● **Instructions to follow**
Repeat only the lines below from the one containing "From S2P Require Import Prelude AvlTree" through the one containing "mkSystem (store c) l (phase c) (metas c).", inclusive, exactly as written.

[Saved entries]

BEGIN

(* ===== verification/RoomResolve.v ===== *)
(** * The production resolver
    ([src/src/service/rooms/state_res/resolve.rs] and, under [resolve/],
    [split_conflicted.rs], [auth_difference.rs], [iterative_auth_check.rs])

    The split of the forks into agreed and conflicted state, the auth
    difference, the iterative auth checks and their composition with the two
    sorts and the subgraph search.  Hash maps iterate in an arbitrary order
    ([HashIter]); the event store and the [exists] query are arguments. *)

From S2P Require Import Prelude Bytes Slices StateMap Core Json RoomEvents RoomMember RoomAuth Greedy RoomSort RoomPower RoomMainline RoomSubgraph.

Local Set Warnings "-register-all".

Abbreviation RoomState := (gmap TypeStateKey string).
Abbreviation AuthSet := (gset string).
Abbreviation ConflictMap := (gmap TypeStateKey (list string)).
Abbreviation Occurrences := (gmap TypeStateKey (gmap string nat)).

(** State maps are ordered by event type, then state key. *)
#[export] Instance slot_ord `{Ruma} : OrdKey TypeStateKey | 0 := @pair_ord _ _ state_type_ord string_ord _.

(** ** [split_conflicted.rs] *)

Section split.
Context `{Ruma, HashIter}.

Definition count_occurrence (occurrences : Occurrences) (e : TypeStateKey * string) : Occurrences :=
  let ids := default ∅ (occurrences !! e.1) in
  <[e.1 := <[e.2 := S (default 0 (ids !! e.2))]> ids]> occurrences.

(** The maps are flattened one after the other. *)
Definition count_occurrences (state_maps : list RoomState) : Occurrences :=
  foldl count_occurrence ∅ (mjoin (btree_iter <$> state_maps)).

Definition split_id (state_set_count : nat) (k : TypeStateKey) (acc : RoomState * ConflictMap)
    (e : string * nat) : RoomState * ConflictMap :=
  if (e.2 =? state_set_count)%nat then (<[k := e.1]> acc.1, acc.2)
  else (acc.1, <[k := default [] (acc.2 !! k) ++ [e.1]]> acc.2).

Definition split_slot (state_set_count : nat) (acc : RoomState * ConflictMap)
    (e : TypeStateKey * gmap string nat) : RoomState * ConflictMap :=
  foldl (split_id state_set_count e.1) acc (hash_iter e.2).

Definition split_conflicted_state (state_maps : list RoomState) : RoomState * ConflictMap :=
  foldl (split_slot (length state_maps)) (∅, ∅) (hash_iter (count_occurrences state_maps)).
End split.

(** ** [auth_difference.rs] *)

Record Counts := mkCounts { by_id : gmap string nat; total : nat }.

Definition count_id (by_id : gmap string nat) (id : string) : gmap string nat :=
  <[id := S (default 0 (by_id !! id))]> by_id.

Definition counts_merge (c : Counts) (set : AuthSet) : Counts :=
  mkCounts (foldl count_id (by_id c) (bset_iter set)) (S (total c)).

Definition auth_difference (auth_sets : list AuthSet) : list string :=
  let c := foldl counts_merge (mkCounts ∅ 0) auth_sets in
  omap (λ e, if (e.2 <? total c)%nat then Some e.1 else None) (btree_iter (by_id c)).

(** ** [iterative_auth_check.rs] *)

Section check.
Context `{Ruma}.
Variables (rules : RoomVersionRules) (fetch : FetchEvent).

(** The events the state has for the slots the check needs. *)
Definition state_auth_event (state : RoomState) (key : TypeStateKey) : option Pdu :=
  id ← state !! key;
  auth_event ← ok (fetch id);
  if pdu_rejected auth_event then None else Some auth_event.

Definition state_auth_events (state : RoomState) (auth_types : list TypeStateKey) :
    list (TypeStateKey * Pdu) :=
  omap (λ key, pair key <$> state_auth_event state key) auth_types.

(** The auth events of the event itself; those that cannot be fetched are
    skipped, one that is not a state event is an error. *)
Fixpoint own_auth_events (ids : list string) : Result Error (list (TypeStateKey * Pdu)) :=
  match ids with
  | [] => Ok []
  | id :: ids' =>
      match fetch id with
      | Err _ => own_auth_events ids'
      | Ok auth_event =>
          let? state_key := ok_or (Request InvalidParam "Missing state_key") (pdu_state_key auth_event) in
          let? rest := own_auth_events ids' in
          Ok (if pdu_rejected auth_event then rest
              else (with_state_key (pdu_kind auth_event) state_key, auth_event) :: rest)
      end
  end.

(** The create event, where its id is the room's and not among the auth events. *)
Definition also_create_id (event : Pdu) : list string :=
  if bool_decide (pdu_kind event ≠ ROOM_CREATE) && room_create_event_id_as_room_id (authorization rules)
  then option_list (room_as_event_id (pdu_room_id event)) else [].

Definition indexed_state (auth_events : list (TypeStateKey * Pdu)) : FetchState := λ ty key,
  ok_or (Request NotFound "Missing auth_event") (index_get auth_events (ty, key)).

Definition resolve_auth_check (state : RoomState) (event_id state_key : string) (event : Pdu) :
    Result Error RoomState :=
  match auth_types_for_event (pdu_kind event) (pdu_sender event) (Some state_key) (pdu_content event)
          (authorization rules) true with
  | Err _ => Ok state
  | Ok auth_types =>
      let? own := own_auth_events (pdu_auth_events event ++ also_create_id event) in
      let auth_events := index_of (own ++ state_auth_events state auth_types) in
      match check_state_dependent_auth_rules rules event (indexed_state auth_events) with
      | Ok _ => Ok (<[with_state_key (pdu_kind event) state_key := event_id]> state)
      | Err _ => Ok state
      end
  end.

Fixpoint iterative_auth_check (events : list string) (state : RoomState) : Result Error RoomState :=
  match events with
  | [] => Ok state
  | event_id :: events' =>
      let? event := fetch event_id in
      let? state_key := ok_or (Request InvalidParam "Missing state_key") (pdu_state_key event) in
      let? state := resolve_auth_check state event_id state_key event in
      iterative_auth_check events' state
  end.
End check.
Lemma tracked_handle_prev v s origin room info version first_ts id create :
  sound v s → (∀ x, info = Some x → x ∈ v ∧ pdu_room_id x.1 = room) →
  tracked (handling origin room version create) v s (handle_prev_pdu env origin room info version first_ts id create) (λ _ _ _, True).
Proof.
  intros Hs Hi. unfold handle_prev_pdu. eapply tracked_bind; [apply tracked_keeps; [apply _|keep]|]. intros ? disabled s1 _ [-> [= _ <-]].
  destruct disabled; [apply tracked_throw|]. destruct info as [[p json]|]; [|by apply tracked_ret]. destruct (Hi _ eq_refl).
  case_match; [by apply tracked_ret|]. eapply tracked_bind; [apply tracked_keeps; [apply _|keep]|]. intros ? off s1 R1 [-> _].
  destruct off; [by apply tracked_ret|]. apply tracked_upgrade; [|done..]. by apply (handling_sound _ _ _ _ _ _ _ R1).
Qed.

Lemma tracked_handle_one_prev v s origin room version first_ts create info id :
  sound v s → info_checked room v info →
  tracked (handling origin room version create) v s (handle_one_prev env origin room version first_ts create info id) (λ _ _ _, True).
Proof.
  intros Hs Hi. unfold handle_one_prev. eapply tracked_bind; [apply tracked_keeps; [apply _|keep]|]. intros ? up s1 R1 [-> _].
  apply (handling_sound _ _ _ _ _ _ _ R1) in Hs as Hs1. destruct (negb up); [apply tracked_throw|].
  destruct (tracked_handle_prev v s1 origin room (info !! id) version first_ts id create Hs1 (Hi id)) as (v2 & R2 & _).
  exists v2. destruct (handle_prev_pdu _ _ _ _ _ _ _ _ s1) as [[[handled|]|e] s2]; cbn [snd] in R2; (split; [|done]); [|done|].
  - etrans; [exact R2|]. apply rtc_once, idle. keep_here.
  - destruct (is_panic e); [done|]. etrans; [exact R2|]. apply rtc_once, idle. keep_here.
Qed.
(** C4.  Whatever a user of this server sends, and whether the request succeeds: an
    event that enters a timeline is of this user, is allowed by exactly those
    entries of the current state that the rules of the room select for it, and
    keeps the rules of this server. *)
Theorem built_guarded s ids room m version rules types b sender id :
  current (timeline_of s) ids room m → content_in late content_room_version (timeline_of s) m (ROOM_CREATE, "") = Some version →
  rules_of version = Some rules →
  auth_types_for_event (b_type b) sender (b_state_key b) (b_content b) (authorization (version_rules rules)) true = Ok types →
  Forall (λ t, utf8_valid t.1 = true ∧ utf8_valid t.2 = true) types →
  placed (build_and_append_pdu late now b sender room s : Result (ServerError (E := E)) _ * _).2 id →
  placed s id ∨ ∃ p, pdu_event_id p = id ∧ authorised_now s b sender room rules types m p ∧ permitted s sender p.
Proof.
  intros Hcur Hv Hr Ht Hu Hp. apply build_places in Hp as [Hp|(p & json & s1 & s2 & Hcreate & Hcheck & ->)]; [by left|]. right.
  exists p. split; [done|]. pose proof (steady_create b sender room s) as K1. rewrite Hcreate in K1. split.
  - by eapply create_authorised.
  - eapply steady_permitted; [exact K1|]. by eapply check_permitted.
Qed.

(** ** Redactions *)

Lemma room_get_spec tl ids room m (t : TypeStateKey) id p :
  current tl ids room m → utf8_valid t.1 = true → utf8_valid t.2 = true → m !! t = Some id → fetch_pdu late tl id = Ok p →
  ∃ tl', cached tl tl' ∧ room_state_get late room t.1 t.2 tl = (Ok p, tl').
Proof.
  intros [Hi (h & x & Hh & Hx & Hd) Hr] Hu1 Hu2 Hm Hp. destruct (state_get_id_spec tl ids h x m t Hi Hx Hd Hu1 Hu2) as (tl' & Hc & Es).
  rewrite Hm in Es. exists tl'. split; [done|]. unfold room_state_get, room_state_hash, bind at 1. rewrite Hh. cbn [map_err].
  unfold state_get, bind. by rewrite Es, (cached_fetch late _ _ id Hc), Hp.
Qed.

(** What the current state says of power: its create event, the power levels. *)
Definition levels_read (v : Value) : option Value := if is_power_levels v then Some v else None.

Lemma power_levels_spec tl ids room m cid create version rules l :
  current tl ids room m → m !! (ROOM_CREATE, "") = Some cid → fetch_pdu late tl cid = Ok create →
  room_version create = Ok version → rules_of version = Some rules → creators create (authorization (version_rules rules)) = Ok l →
  ∃ tl', cached tl tl' ∧ get_power_levels late room tl
    = (Ok (content_in late levels_read tl m (ROOM_POWER_LEVELS, ""), (authorization (version_rules rules), l)), tl').
Proof.
  intros Hcur Hm Hp Hv Hr Hl. destruct (room_get_spec tl ids room m (ROOM_CREATE, "") cid create Hcur) as (tl1 & Hc1 & Es1); [done..|].
  destruct (room_content_spec levels_read tl1 ids room m (ROOM_POWER_LEVELS, "")) as (tl2 & Hc2 & Es2);
    [by eapply current_cached|done..|]. rewrite (cached_content late levels_read _ _ m _ Hc1) in Es2.
  exists tl2. split; [by eapply cached_trans|]. unfold get_power_levels, get_create, bind at 1. cbn [fst snd] in *. rewrite Es1.
  unfold bind. fold levels_read. rewrite Es2. unfold lift. rewrite Hv. unfold room_version_rules. rewrite Hr. cbn. by rewrite Hl.
Qed.

Lemma version_rules_spec tl ids room m version rules :
  current tl ids room m → content_in late content_room_version tl m (ROOM_CREATE, "") = Some version → rules_of version = Some rules →
  ∃ tl', cached tl tl' ∧ get_room_version_rules late room tl = (Ok rules, tl').
Proof.
  intros Hcur Hv Hr. destruct (room_content_spec content_room_version tl ids room m (ROOM_CREATE, "") Hcur) as (tl' & Hc & Es); [done..|].
  exists tl'. split; [done|]. unfold get_room_version_rules, get_room_version, bind. cbn [fst snd] in Es. rewrite Es, Hv. cbn.
  unfold room_version_rules. by rewrite Hr.
Qed.

Lemma can_redact_spec tl ids room m cid create version rules l sender (id : string) q :
  current tl ids room m → m !! (ROOM_CREATE, "") = Some cid → fetch_pdu late tl cid = Ok create →
  room_version create = Ok version → rules_of version = Some rules → creators create (authorization (version_rules rules)) = Ok l →
  fetch_pdu late tl id = Ok q → pdu_kind q ≠ ROOM_CREATE → pdu_kind q ≠ ROOM_SERVER_ACL →
  let levels := content_in late levels_read tl m (ROOM_POWER_LEVELS, "") in
  ∃ tl', cached tl tl' ∧ user_can_redact late id sender room false tl
    = (Ok (can_redact_other levels (authorization (version_rules rules)) l sender
           || can_redact_own levels (authorization (version_rules rules)) l sender && bool_decide (pdu_sender q = sender)), tl').
Proof.
  intros Hcur Hm Hp Hv Hr Hl Hq Hk1 Hk2 levels. destruct (power_levels_spec tl ids room m cid create version rules l) as (tl' & Hc & Es); [done..|].
  exists tl'. split; [done|]. unfold user_can_redact. rewrite Hq. unfold is_kind. rewrite !bool_decide_eq_false_2 by done.
  unfold bind, ignoring. by rewrite Es.
Qed.

Lemma run_bind {A B} (m : M A) (k : A → M B) s a r (Q P : Server (W := W) → Prop) :
  (∃ s1, m s = (Ok a, s1) ∧ Q s1) → (∀ s1, Q s1 → ∃ s', k a s1 = (Ok r, s') ∧ P s') → ∃ s', bind m k s = (Ok r, s') ∧ P s'.
Proof. intros (s1 & E1 & HQ) Hk. unfold bind. rewrite E1. auto. Qed.

(** The stored event is replaced by its redacted form. *)
Lemma redact_spec s ids n p (id : string) pdu_id json content room' m' version' rules' redacted :
  get_pdu_id (timeline_of s) id = Ok pdu_id → get_from_id text_object (timeline_of s) pdu_id = Ok json →
  json !! "content" = Some content → json !! "room_id" ≫= de_id room_id_ok = Some room' →
  current (timeline_of s) ids room' m' → content_in late content_room_version (timeline_of s) m' (ROOM_CREATE, "") = Some version' →
  rules_of version' = Some rules' → redact_because json rules' p = Some redacted →
  ∃ s', redact_pdu late id p n s = (Ok tt (E := ServerError (E := E)), s')
    ∧ table_rows (pduid_pdu (timeline_of s')) !! as_bytes pdu_id = Some (object_text redacted).
Proof.
  intros Hpid Hjson Hcontent Hroom Hcur Hv Hr Hred. destruct (version_rules_spec _ ids room' m' version' rules' Hcur Hv Hr) as (tl & Hc & Es).
  unfold redact_pdu. rewrite Hpid. unfold bind at 1, looking. rewrite Hjson. cbn [map_err]. unfold bind at 1, asking at 1.
  unfold bind at 1, lift at 1. rewrite Hcontent. cbn [ok_or]. eapply (run_bind _ _ _ tt _ (λ s1, timeline_of s1 = timeline_of s)).
  { case_match; by eexists. }
  intros s1 Ht. unfold bind at 1, lift at 1. rewrite Hroom. cbn [ok_or]. unfold bind at 1, accessing. rewrite Ht, Es. cbn [map_err].
  unfold bind, lift. rewrite Hred. cbn [ok_or]. unfold on_timeline. change (timeline_of (with_timeline tl s1)) with tl.
  unfold replace_pdu. rewrite raw_put_json. cbn [tdb map_err].
  destruct (Map_get (pduid_pdu tl) (as_bytes pdu_id)) as [row|e] eqn:Erow; cycle 1.
  { exfalso. revert Hjson. destruct Hc as (st & -> & _). unfold get_from_id. cbn in Erow. by rewrite Erow. }
  eexists. split; [done|]. cbn. rewrite table_put_rows. by apply lookup_insert_eq.
Qed.
(* ===== verification/StoreConcurrent.v ===== *)
(** * The store under concurrency

    Models the goroutines of internal/cache/store/store.go that share a store:
    any number of [Put]s and [Meta]s, reads, and the one truncation loop.  A step
    is one critical section or one atomic access of the code; between two steps
    of a goroutine any other may run.

    - [Put] looks its storage up ([getOrInitializeStorage], under the mutex of
      the index) and later inserts ([insertOrSwap], under the lock of the storage);
      in between it holds a pointer.
    - [truncate] reads the count, visits the storages of a [Range], and then
      removes one envelope per step.  Its heap is local to it.
    - [Meta] visits the storages of a [Range] and then loads every source again.

    A [Range] visits each source at most once, and all that are in the index from
    its start to its end; a source that comes or goes may be visited or not.  The
    [Range] of [truncate] runs while no source is deleted, since only [truncate]
    deletes; that of [Meta] is let end after any visits, of which its real ends are
    some.  [perform] is [None] where the goroutine cannot take the
    step and a panic where the code panics, which ends the process.  The counter
    [oldestTimestamp], that only feeds a gauge, is updated within the section that
    computes it. *)

From S2P Require Import Prelude AvlTree Envelope ExpirationHeap Store StoreInv StoreTruncate StoreGet StoreRefine.

(** ** The goroutines *)

(** The truncation: between two runs, visiting the sources of its snapshot with
    [n] envelopes to remove, or with [n] still to remove. *)
Inductive truncation :=
| Idle
| Building (n : Z) (snapshot : list string) (h : list storageExpiration)
| Removing (n : nat) (h : list storageExpiration).

(** A [Meta]: in its [Range], or filling in its report. *)
Inductive meta_call :=
| Ranging (report : list (string * MetaInfo))
| Filling (todo : list string) (report : list (string * MetaInfo)).

Record system := mkSystem {
  store : Store;
  puts : list (nat * Envelope);
  phase : truncation;
  metas : list meta_call;
}.

Definition set_store (s : Store) (c : system) : system := mkSystem s (puts c) (phase c) (metas c).
Definition set_puts (l : list (nat * Envelope)) (c : system) : system :=
  mkSystem (store c) l (phase c) (metas c).
Definition set_phase (p : truncation) (c : system) : system := mkSystem (store c) (puts c) p (metas c).
Definition set_metas (l : list meta_call) (c : system) : system :=
  mkSystem (store c) (puts c) (phase c) l.

Definition heap_of (p : truncation) : list storageExpiration :=
  match p with Idle => [] | Building _ _ h | Removing _ h => h end.

Inductive action :=
| PutLookup (e : Envelope) (src : string)
| PutInsert (i : nat) (now : Z)
| Truncate (quantity : Z → Z)
| Visit (src : string)
| Built
| Remove1
| Finish (now : Z)
| MetaCall
| MetaVisit (i : nat) (src : string)
| MetaRanged (i : nat)
| MetaFill (i : nat) (src : string)
| Read (src : string) (start end_ : Z) (types : option (list EnvelopeType))
    (nameFilter : option (string → bool)) (limit : Z) (descending : bool).

(** The sources of a snapshot that a [Range] still owes a visit. *)
Definition owed (s : Store) (visited snapshot : list string) : list string :=
  filter (λ src, is_Some (storageIndex s !! src) ∧ src ∉ visited) snapshot.

Definition keys_of (s : Store) : list string := (map_to_list (storageIndex s)).*1.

END

● **Exercise solution**
From S2P Require Import Prelude AvlTree Envelope ExpirationHeap Store StoreInv StoreTruncate StoreGet StoreRefine.

(** ** The goroutines *)

(** The truncation: between two runs, visiting the sources of its snapshot with
    [n] envelopes to remove, or with [n] still to remove. *)
Inductive truncation :=
| Idle
| Building (n : Z) (snapshot : list string) (h : list storageExpiration)
| Removing (n : nat) (h : list storageExpiration).

(** A [Meta]: in its [Range], or filling in its report. *)
Inductive meta_call :=
| Ranging (report : list (string * MetaInfo))
| Filling (todo : list string) (report : list (string * MetaInfo)).

Record system := mkSystem {
  store : Store;
  puts : list (nat * Envelope);
  phase : truncation;
  metas : list meta_call;
}.

Definition set_store (s : Store) (c : system) : system := mkSystem s (puts c) (phase c) (metas c).
Definition set_puts (l : list (nat * Envelope)) (c : system) : system :=
  mkSystem (store c) l (phase c) (metas c).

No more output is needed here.